Top of EXTRACTED RECORDS

(** Mode and size of an entry of the tree. *)
Definition entry_mode_size (pathTokens : list string) : Try (Z * Z) :=
  match last pathTokens with
  | None => Value (Z.lor ST_MODE_MASK S_IFDIR, 0)
  | Some t =>
      pathLeaf ← stol t;
      match params !! (length pathTokens - 1)%nat with
      | None => Exception undefined_behaviour
      | Some e =>
          if pathLeaf <? e.1 then Value (Z.lor ST_MODE_MASK S_IFDIR, 0)
          else Value (Z.lor ST_MODE_MASK S_IFREG, i64 (pathLeaf * ST_SIZE_KB))
      end
  end.

Definition entry_mtime (mode ino : Z) : ST NullDeviceHelper Z :=
  if SFeqb (m_simulatedFilesystemGrowSpeed c) double_zero then mret (to_time_t (m_mountTime c))
  else if negb (Z.land mode S_IFDIR =? 0) then
    n ← now;
    count ← entry_count;
    secs ← st_lift (double_to_int64 (double_div (double_of_Z count) (m_simulatedFilesystemGrowSpeed c)));
    let mtimeMax := i64 (m_mountTime c + secs * NANOS) in
    mret (if n <? mtimeMax then to_time_t n else to_time_t mtimeMax)
  else
    secs ← st_lift (double_to_int64 (double_div (double_of_Z ino) (m_simulatedFilesystemGrowSpeed c)));
    mret (to_time_t (i64 (m_mountTime c + secs * NANOS))).

Definition getattr (fileId : string) : ST NullDeviceHelper stat :=
  _ ← simulate_storage_issues "getattr";
  if isSimulatedFilesystem then
    let pathTokens := split_string "/" fileId in
    '(mode, size) ← st_lift (entry_mode_size pathTokens);
    dist ← simulatedFilesystemFileDist pathTokens;
    let ino := u64 (dist + 2) in
    mtime ← entry_mtime mode ino;
    mret (mk_stat ino mode 0 0 size (to_time_t (m_mountTime c)) mtime)
  else mret (mk_stat 1 (Z.lor ST_MODE_MASK S_IFREG) 0 0 0 0 0).

(** [boost::filesystem::path] joined with one name. *)
Fixpoint last_char (s : string) : option ascii :=
  match s with
  | EmptyString => None
  | String ch EmptyString => Some ch
  | String _ s' => last_char s'
  end.
Definition path_append (path name : string) : string :=
  if bool_decide (path = EmptyString) || bool_decide (last_char path = Some "/"%char)
  then (path ++ name)%string else (path ++ String "/" name)%string.

(** Whether the growing tree already has an entry: a duration in doubles of
    nanoseconds is added to the mount time. *)
Definition entry_grown (pathTokens : list string) : ST NullDeviceHelper bool :=
  if SFeqb (m_simulatedFilesystemGrowSpeed c) double_zero then mret true
  else
    dist ← simulatedFilesystemFileDist pathTokens;
    n ← now;
    let secs := double_div (double_of_Z (i64 dist)) (m_simulatedFilesystemGrowSpeed c) in
    mret (SFltb (SFadd 53 1024 (SFmul 53 1024 secs (double_of_Z NANOS)) (double_of_Z (m_mountTime c)))
                (double_of_Z n)).

(** The loop over the entries [ids] of the directory. *)
Fixpoint list_entries (fileId : string) (ids : list Z) : ST NullDeviceHelper (list string) :=
  match ids with
  | [] => mret []
  | i :: ids =>
      let entryId := to_string i in
      grown ← entry_grown (split_string "/" (path_append fileId entryId));
      rest ← list_entries fileId ids;
      mret (if (grown : bool) then entryId :: rest else rest)
  end.

Definition readdir (fileId : string) (offset count : Z) : ST NullDeviceHelper (list string) :=
  _ ← simulate_storage_issues "readdir";
  if isSimulatedFilesystem then
    match params !! length (split_string "/" fileId) with
    | None => mret []
    | Some e =>
        let first := u64 offset in
        let last := Z.min (u64 (offset + count)) (u64 (e.1 + e.2)) in
        list_entries fileId (seqZ first (last - first))
    end
  else mret (map (λ i, to_string (u64 (i + offset))) (seqZ 0 count)).

Definition x_string (n : nat) : string := fill n NULL_DEVICE_HELPER_ASCII.

Definition access (fileId : string) (mask : Z) := simulate_storage_issues "access".
Definition readlink (fileId : string) : ST NullDeviceHelper string :=
  _ ← simulate_storage_issues "readlink"; mret (x_string NULL_DEVICE_HELPER_READLINK_SIZE).
Definition mknod (fileId : string) (unmaskedMode : Z) (flags : FlagsSet) (rdev : Z) :=
  simulate_storage_issues "mknod".
Definition mkdir (fileId : string) (mode : Z) := simulate_storage_issues "mkdir".
Definition unlink (fileId : string) (currentSize : Z) := simulate_storage_issues "unlink".
Definition rmdir (fileId : string) := simulate_storage_issues "rmdir".
Definition symlink (from to : string) := simulate_storage_issues "symlink".
Definition rename (from to : string) := simulate_storage_issues "rename".
Definition link (from to : string) := simulate_storage_issues "link".
Definition chmod (fileId : string) (mode : Z) := simulate_storage_issues "chmod".
Definition chown (fileId : string) (uid gid : Z) := simulate_storage_issues "chown".
Definition truncate (fileId : string) (size currentSize : Z) := simulate_storage_issues "truncate".
Definition getxattr (fileId name : string) : ST NullDeviceHelper string :=
  _ ← simulate_storage_issues "getxattr"; mret (x_string NULL_DEVICE_HELPER_READXATTR_SIZE).
Definition setxattr (fileId name value : string) (create replace : bool) : ST NullDeviceHelper unit :=
  _ ← simulate_storage_issues "setxattr";
  if create && replace then st_throw (makePosixException EINVAL) else mret tt.
Definition removexattr (fileId name : string) := simulate_storage_issues "removexattr".
Definition listxattr (fileId : string) : ST NullDeviceHelper (list string) :=
  _ ← simulate_storage_issues "listxattr"; mret (map x_string (seq 1 NULL_DEVICE_HELPER_READXATTR_SIZE)).

(** ** NullDeviceFileHandle *)

Record NullDeviceFileHandle := mk_NullDeviceFileHandle {
  m_fileId : string;
  m_readBytes : Z;
  m_writtenBytes : Z
}.

Definition create_handle (fileId : string) : NullDeviceFileHandle := mk_NullDeviceFileHandle fileId 0 0.

Definition open (fileId : string) (flags : Z) (openParams : Params) : ST NullDeviceHelper NullDeviceFileHandle :=
  _ ← simulate_storage_issues "open"; mret (create_handle fileId).

Definition null_device : StorageHelper NullDeviceHelper NullDeviceFileHandle := {|
  sh_getattr := getattr; sh_access := access; sh_readlink := readlink; sh_readdir := readdir;
  sh_mknod := mknod; sh_mkdir := mkdir; sh_unlink := unlink; sh_rmdir := rmdir;
  sh_symlink := symlink; sh_rename := rename; sh_link := link; sh_chmod := chmod;
  sh_chown := chown; sh_truncate := truncate; sh_open := open; sh_getxattr := getxattr;
  sh_setxattr := setxattr; sh_removexattr := removexattr; sh_listxattr := listxattr
|}.

(** An operation carries the number of its promise. *)
Inductive HandleOp :=
| ReadOp (promise : nat) (offset size : Z)
| WriteOp (promise : nat) (offset : Z) (buf : bytes)
| FsyncOp (promise : nat)
| FlushOp (promise : nat)
| ReleaseOp (promise : nat).

Inductive op_result :=
| ReadResult (buf : bytes)
| WriteResult (size : Z)
| UnitResult.

(** The visitor: the handle while it is alive, the helper, the promises. *)
Record OpExec := mk_OpExec {
  m_handle : option NullDeviceFileHandle;
  m_helper : NullDeviceHelper;
  op_promises : gmap nat (Try op_result)
}.

Definition startDrain (v : OpExec) : OpExec := v.
Definition endDrain (v : OpExec) : OpExec := v.

Definition set_promise (p : nat) (r : Try op_result) (v : OpExec) : OpExec :=
  mk_OpExec (m_handle v) (m_helper v) (<[p := r]> (op_promises v)).

(** The macro [SIMULATE_HANDLE_STORAGE_ISSUES] fails the promise; [k] is what
    follows it. *)
Definition handle_storage_issues (operationName : string) (p : nat)
    (k : NullDeviceFileHandle → NullDeviceFileHandle * op_result) : ST OpExec unit := λ v,
  match m_handle v with
  | None => (set_promise p (Exception (makePosixException ECANCELED)) v, Value tt)
  | Some h =>
      match simulate_storage_issues operationName (m_helper v) with
      | (helper, Exception e) =>
          (set_promise p (Exception e) (mk_OpExec (m_handle v) helper (op_promises v)), Value tt)
      | (helper, Value _) =>
          let '(h, r) := k h in
          (set_promise p (Value r) (mk_OpExec (Some h) helper (op_promises v)), Value tt)
      end
  end.

(** The macro [SIMULATE_STORAGE_ISSUES] in a visitor: the exception leaves the
    visitor and the promise is not touched. *)
Definition throwing_storage_issues (operationName : string) (p : nat) : ST OpExec unit := λ v,
  match m_handle v with
  | None => (set_promise p (Exception (makePosixException ECANCELED)) v, Value tt)
  | Some h =>
      match simulate_storage_issues operationName (m_helper v) with
      | (helper, Exception e) => (mk_OpExec (m_handle v) helper (op_promises v), Exception e)
      | (helper, Value _) =>
          (set_promise p (Value UnitResult) (mk_OpExec (m_handle v) helper (op_promises v)), Value tt)
      end
  end.

(** A small read takes the prepared buffer, a large one fills its own. *)
Definition null_buffer (size : Z) : bytes :=
  if size <? NULL_DEVICE_HELPER_READ_PREALLOC_SIZE
  then replicate (Z.to_nat size) NULL_DEVICE_HELPER_CHAR
  else replicate (Z.to_nat size) NULL_DEVICE_HELPER_CHAR.

Definition visit (op : HandleOp) : ST OpExec unit :=
  match op with
  | ReadOp p offset size =>
      handle_storage_issues "read" p (λ h,
        (mk_NullDeviceFileHandle (m_fileId h) (u64 (m_readBytes h + size)) (m_writtenBytes h),
         ReadResult (null_buffer size)))
  | WriteOp p offset buf =>
      handle_storage_issues "write" p (λ h,
        (mk_NullDeviceFileHandle (m_fileId h) (m_readBytes h) (u64 (m_writtenBytes h + chainLength buf)),
         WriteResult (chainLength buf)))
  | FsyncOp p => throwing_storage_issues "fsync" p
  | FlushOp p => throwing_storage_issues "flush" p
  | ReleaseOp p => throwing_storage_issues "release" p
  end.

(** The methods of the handle give their operation to the scheduler. *)
Definition handle_read (p : nat) (offset size : Z) : scheduler HandleOp OpExec → scheduler HandleOp OpExec :=
  schedule (ReadOp p offset size).
Definition handle_write (p : nat) (offset : Z) (buf : bytes)
  : scheduler HandleOp OpExec → scheduler HandleOp OpExec :=
  schedule (WriteOp p offset buf).
Definition handle_release (p : nat) : scheduler HandleOp OpExec → scheduler HandleOp OpExec :=
  schedule (ReleaseOp p).
Definition handle_flush (p : nat) : scheduler HandleOp OpExec → scheduler HandleOp OpExec :=
  schedule (FlushOp p).
Definition handle_fsync (p : nat) (isDataSync : bool)
  : scheduler HandleOp OpExec → scheduler HandleOp OpExec :=
  schedule (FsyncOp p).

Definition new_NullDeviceHelper (clock : Z) : NullDeviceHelper :=
  (simulatedFilesystemEntryCount (mk_NullDeviceHelper 0 0 false [] false 0 clock)).1.
End helper.

(** ** NullDeviceHelperFactory *)

Fixpoint parse_levels (levels : list string) : Try (list (Z * Z)) :=
  match levels with
  | [] => Value []
  | level :: levels =>
      match split_string "-" level with
      | [a; b] =>
          x ← stol a; y ← stol b;
          rest ← parse_levels levels;
          Value ((x, y) :: rest)
      | _ => Exception invalid_argument
      end
  end.
Definition parseSimulatedFilesystemParameters (params : string) : Try (list (Z * Z)) :=
  if String.eqb params "" then Value [] else parse_levels (split_string ":" params).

Bottom of EXTRACTED RECORDS

REQUIRED WORK: Give back precisely the lines above that start at the line containing "(** The loop" and end at the line containing "Definition rmdir (fileId", inclusive. No other lines belong in the output.

EXERCISE OUTPUT:
(** The loop over the entries [ids] of the directory. *)
Fixpoint list_entries (fileId : string) (ids : list Z) : ST NullDeviceHelper (list string) :=
  match ids with
  | [] => mret []
  | i :: ids =>
      let entryId := to_string i in
      grown ← entry_grown (split_string "/" (path_append fileId entryId));
      rest ← list_entries fileId ids;
      mret (if (grown : bool) then entryId :: rest else rest)
  end.

Definition readdir (fileId : string) (offset count : Z) : ST NullDeviceHelper (list string) :=
  _ ← simulate_storage_issues "readdir";
  if isSimulatedFilesystem then
    match params !! length (split_string "/" fileId) with
    | None => mret []
    | Some e =>
        let first := u64 offset in
        let last := Z.min (u64 (offset + count)) (u64 (e.1 + e.2)) in
        list_entries fileId (seqZ first (last - first))
    end
  else mret (map (λ i, to_string (u64 (i + offset))) (seqZ 0 count)).

Definition x_string (n : nat) : string := fill n NULL_DEVICE_HELPER_ASCII.

Definition access (fileId : string) (mask : Z) := simulate_storage_issues "access".
Definition readlink (fileId : string) : ST NullDeviceHelper string :=
  _ ← simulate_storage_issues "readlink"; mret (x_string NULL_DEVICE_HELPER_READLINK_SIZE).
Definition mknod (fileId : string) (unmaskedMode : Z) (flags : FlagsSet) (rdev : Z) :=
  simulate_storage_issues "mknod".
Definition mkdir (fileId : string) (mode : Z) := simulate_storage_issues "mkdir".
Definition unlink (fileId : string) (currentSize : Z) := simulate_storage_issues "unlink".
Definition rmdir (fileId : string) := simulate_storage_issues "rmdir".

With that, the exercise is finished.